Requirement
Needed from the entries below: every line that holds the word "coefficients".
### Data ###
(* ===== verification/Erasure.v ===== *)
(** * Erasure: Reed-Solomon coding over the field (src/erasure.rs)

    [encode] evaluates groups of [k] coefficients at the [n]-th roots of unity
    with the transform; [decode] inverts it, by the inverse transform when all
    shards are present and by Lagrange interpolation otherwise.  Counts and
    indices ([usize]) are [nat]; the error messages are the constructors of
    [decode_error]. *)

From S2P Require Import Prelude Order Bytes Externals Poly Goldilocks Instances.
From Stdlib Require Import Ring.

Section erasure.
Context {NB : Nebu} {NT : Ntt}.

Record shard := mk_shard { sh_index : nat; sh_data : list gf }.

(** [val |= (b as u64) << (i * 8)] over one chunk. *)
Definition chunk_val (chunk : list byte) : N :=
  (fold_left (fun st b => (N.lor st.1 (N.shiftl (Byte.to_N b) (st.2 * 8)), st.2 + 1)%N) chunk (0, 0)%N).1.

Definition bytes_to_elements (data : list byte) : list gf :=
  map (fun chunk => gf_new (chunk_val chunk)) (chunks 7 data).

(** The seven bytes [(val >> (i * 8)) as u8]. *)
Definition element_bytes (e : gf) : list byte :=
  map (fun i => byte_of_N (N.shiftr (gf_as_u64 e) (N.of_nat i * 8))) (seq 0 7).

Definition elements_to_bytes (elements : list gf) (original_len : nat) : list byte :=
  take original_len (concat (map element_bytes elements)).

(** The coefficients of group [g], padded to [n]. *)
Definition group_poly (padded : list gf) (k n g : nat) : list gf :=
  fold_left (fun poly i => <[i := nth (g * k + i) padded gf_zero]> poly) (seq 0 k) (replicate n gf_zero).

(** One iteration of the loop over groups: [shards[s].data.push(poly[s])]. *)
Definition push_group (padded : list gf) (k n : nat) (shards : list shard) (g : nat) : list shard :=
  let poly := ntt (group_poly padded k n g) in
  imap (fun s sh => mk_shard (sh_index sh) (sh_data sh ++ [nth s poly gf_zero])) shards.

Definition encode (data : list byte) (k n : nat) : outcome (list shard) :=
  assert_or_panic (is_power_of_two n);;
  assert_or_panic (bool_decide (1 <= k) && bool_decide (k <= n));;
  let elements := bytes_to_elements data in
  let num_groups := (length elements + k - 1) / k in
  let padded := resize (num_groups * k) gf_zero elements in
  mret (fold_left (push_group padded k n) (seq 0 num_groups)
          (map (fun i => mk_shard i []) (seq 0 n))).

(** ** Decoding *)

Inductive decode_error :=
| NotPowerOfTwo
| TooFewShards
| NoShardsProvided
| ShardOutOfRange (i : nat)
| DuplicateShard (i : nat)
| GroupMismatch.

(** [is_complete]: the loop over [seen]. *)
Fixpoint complete_loop (seen : list bool) (shards : list shard) (n : nat) : bool :=
  match shards with
  | [] => true
  | s :: shards =>
      if bool_decide (n <= sh_index s) || default false (seen !! sh_index s) then false
      else complete_loop (<[sh_index s := true]> seen) shards n
  end.
Definition is_complete (shards : list shard) (n : nat) : bool :=
  if negb (bool_decide (length shards = n)) then false
  else complete_loop (replicate n false) shards n.

(** One shard of the validation loop of [decode]. *)
Definition check_shard (n num_groups : nat) (seen : list bool) (s : shard)
    : result (fault decode_error) (list bool) :=
  if bool_decide (n <= sh_index s) then Err (Failed (ShardOutOfRange (sh_index s)))
  else
    dup ← index_or_panic seen (sh_index s);
    if dup : bool then Err (Failed (DuplicateShard (sh_index s)))
    else if negb (bool_decide (length (sh_data s) = num_groups)) then Err (Failed GroupMismatch)
    else Ok (<[sh_index s := true]> seen).

(** The inner loop [for d in (1..=deg + 1).rev()] and the constant term. *)
Definition mul_root (basis : list gf) (deg : nat) (neg_xj : gf) : list gf :=
  let basis := fold_left (fun b d => <[d := gf_add (nth (d - 1) b gf_zero) (gf_mul (nth d b gf_zero) neg_xj)]> b)
                 (rev (seq 1 (deg + 1))) basis in
  <[0 := gf_mul (nth 0 basis gf_zero) neg_xj]> basis.

(** The numerator of the [i]-th basis polynomial. *)
Definition basis_poly (points : list gf) (i : nat) : list gf :=
  let k := length points in
  (fold_left (fun st j =>
      if bool_decide (j = i) then st
      else (mul_root st.1 st.2 (gf_neg (nth j points gf_zero)), st.2 + 1))
    (seq 0 k) (<[0 := gf_one]> (replicate k gf_zero), 0)).1.

Definition denominator (points : list gf) (i : nat) : gf :=
  fold_left (fun d j =>
      if bool_decide (j = i) then d
      else gf_mul d (gf_sub (nth i points gf_zero) (nth j points gf_zero)))
    (seq 0 (length points)) gf_one.

Definition lagrange_interpolate (points values : list gf) : list gf :=
  let k := length points in
  fold_left (fun result i =>
      let scale := gf_mul (nth i values gf_zero) (gf_inv (denominator points i)) in
      zip_with (fun r b => gf_add r (gf_mul scale b)) result (basis_poly points i))
    (seq 0 k) (replicate k gf_zero).

Definition decode_group (available : list shard) (points : list gf) (k g : nat)
    : result (fault decode_error) (list gf) :=
  values ← collect (map (fun s => index_or_panic (sh_data s) g) available);
  let coeffs := lagrange_interpolate points values in
  Ok (map (fun i => nth i coeffs gf_zero) (seq 0 k)).

(** [poly[shard.index] = shard.data[g]]. *)
Definition place_value (g : nat) (poly : list gf) (s : shard) : result (fault decode_error) (list gf) :=
  v ← index_or_panic (sh_data s) g; Ok (<[sh_index s := v]> poly).

(** Every shard's value placed by index, then [intt]. *)
Definition full_group (shards : list shard) (k n g : nat) : result (fault decode_error) (list gf) :=
  poly ← try_fold (place_value g) shards (replicate n gf_zero);
  collect (map (fun i => index_or_panic (intt poly) i) (seq 0 k)).

Definition decode_full (shards : list shard) (k n num_groups original_len : nat)
    : result (fault decode_error) (list byte) :=
  groups ← collect (map (full_group shards k n) (seq 0 num_groups));
  Ok (elements_to_bytes (concat groups) original_len).

Definition decode (shards : list shard) (k n original_len : nat)
    : result (fault decode_error) (list byte) :=
  if negb (is_power_of_two n) then Err (Failed NotPowerOfTwo)
  else if bool_decide (length shards < k) then Err (Failed TooFewShards)
  else
    match shards with
    | [] => Err (Failed NoShardsProvided)
    | s0 :: _ =>
        let num_groups := length (sh_data s0) in
        if bool_decide (length shards = n) && is_complete shards n
        then decode_full shards k n num_groups original_len
        else
          let omega := gf_exp (gf_new 7) ((gf_P - 1) / N.of_nat n) in
          let available := take k shards in
          _ ← try_fold (check_shard n num_groups) available (replicate n false);
          let eval_points := map (fun s => gf_exp omega (N.of_nat (sh_index s))) available in
          groups ← collect (map (decode_group available eval_points k) (seq 0 num_groups));
          Ok (elements_to_bytes (concat groups) original_len)
    end.
End erasure.

#[global] Arguments shard {NB}.

#[global] Instance shard_eq_dec {NB : Nebu} : EqDecision shard.
Proof. solve_decision. Defined.

(** ** Bytes and elements *)

Section elements.
Context {NB : Nebu} {NL : NebuLaws}.

Lemma lor_shiftl_add a b m : (a < 2 ^ m)%N -> N.lor a (N.shiftl b m) = (a + b * 2 ^ m)%N.
Proof.
  intros Ha. assert (N.land a (N.shiftl b m) = 0)%N as H0.
  { apply N.bits_inj. intros i. rewrite N.land_spec, N.bits_0.
    destruct (N.lt_ge_cases i m) as [Hi|Hi].
    - rewrite N.shiftl_spec_low by done. apply andb_false_r.
    - replace a with (a mod 2 ^ m)%N by (by apply N.mod_small).
      by rewrite N.mod_pow2_bits_high. }
  rewrite <-N.lxor_lor, <-N.add_nocarry_lxor by done. by rewrite N.shiftl_mul_pow2.
Qed.

Lemma chunk_val_le_num chunk : chunk_val chunk = le_num chunk.
Proof.
  unfold chunk_val.
  assert (forall acc i, (acc < 2 ^ (i * 8))%N ->
    (fold_left (fun st b => (N.lor st.1 (N.shiftl (Byte.to_N b) (st.2 * 8)), st.2 + 1)%N) chunk (acc, i)).1
      = (acc + 2 ^ (i * 8) * le_num chunk)%N) as H.
  { induction chunk as [|b chunk IH]; intros acc i Hacc; cbn [fold_left].
    - unfold le_num. simpl. lia.
    - simpl. rewrite lor_shiftl_add by done. pose proof (to_N_lt b).
      rewrite IH.
      + change (le_num (b :: chunk)) with (Byte.to_N b + 256 * le_num chunk)%N.
        replace ((i + 1) * 8)%N with (i * 8 + 8)%N by lia. rewrite N.pow_add_r.
        change (2 ^ 8)%N with 256%N. lia.
      + replace ((i + 1) * 8)%N with (i * 8 + 8)%N by lia. rewrite N.pow_add_r.
        change (2 ^ 8)%N with 256%N. nia. }
  rewrite H by (vm_compute; done). rewrite N.mul_0_l, N.pow_0_r. lia.
Qed.

Lemma element_bytes_le e : element_bytes e = le_bytes 7 (gf_as_u64 e).
Proof.
  unfold element_bytes. generalize (gf_as_u64 e) as v. intros v.
  assert (forall n k, map (fun i => byte_of_N (N.shiftr v (N.of_nat i * 8))) (seq k n)
            = le_bytes n (N.shiftr v (N.of_nat k * 8))) as H; [|by rewrite H].
  induction n as [|n IH]; intros k; [done|]. cbn [seq map].
  rewrite IH. apply (f_equal (fun w => _ :: le_bytes n w)). transitivity (N.shiftr (N.shiftr v (N.of_nat k * 8)) 8).
  - rewrite N.shiftr_shiftr. f_equal. lia.
  - by rewrite N.shiftr_div_pow2.
Qed.

Lemma gf_roundtrip_small v : (v < 2 ^ 56)%N -> gf_as_u64 (gf_new v) = v.
Proof.
  intros Hv. change (2 ^ 56)%N with 72057594037927936%N in Hv.
  rewrite gf_as_u64_new by (unfold is_u64, u64_max; lia). rewrite gf_P_value.
  apply N.mod_small. lia.
Qed.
###
Exercise solution
    [encode] evaluates groups of [k] coefficients at the [n]-th roots of unity
(** The coefficients of group [g], padded to [n]. *)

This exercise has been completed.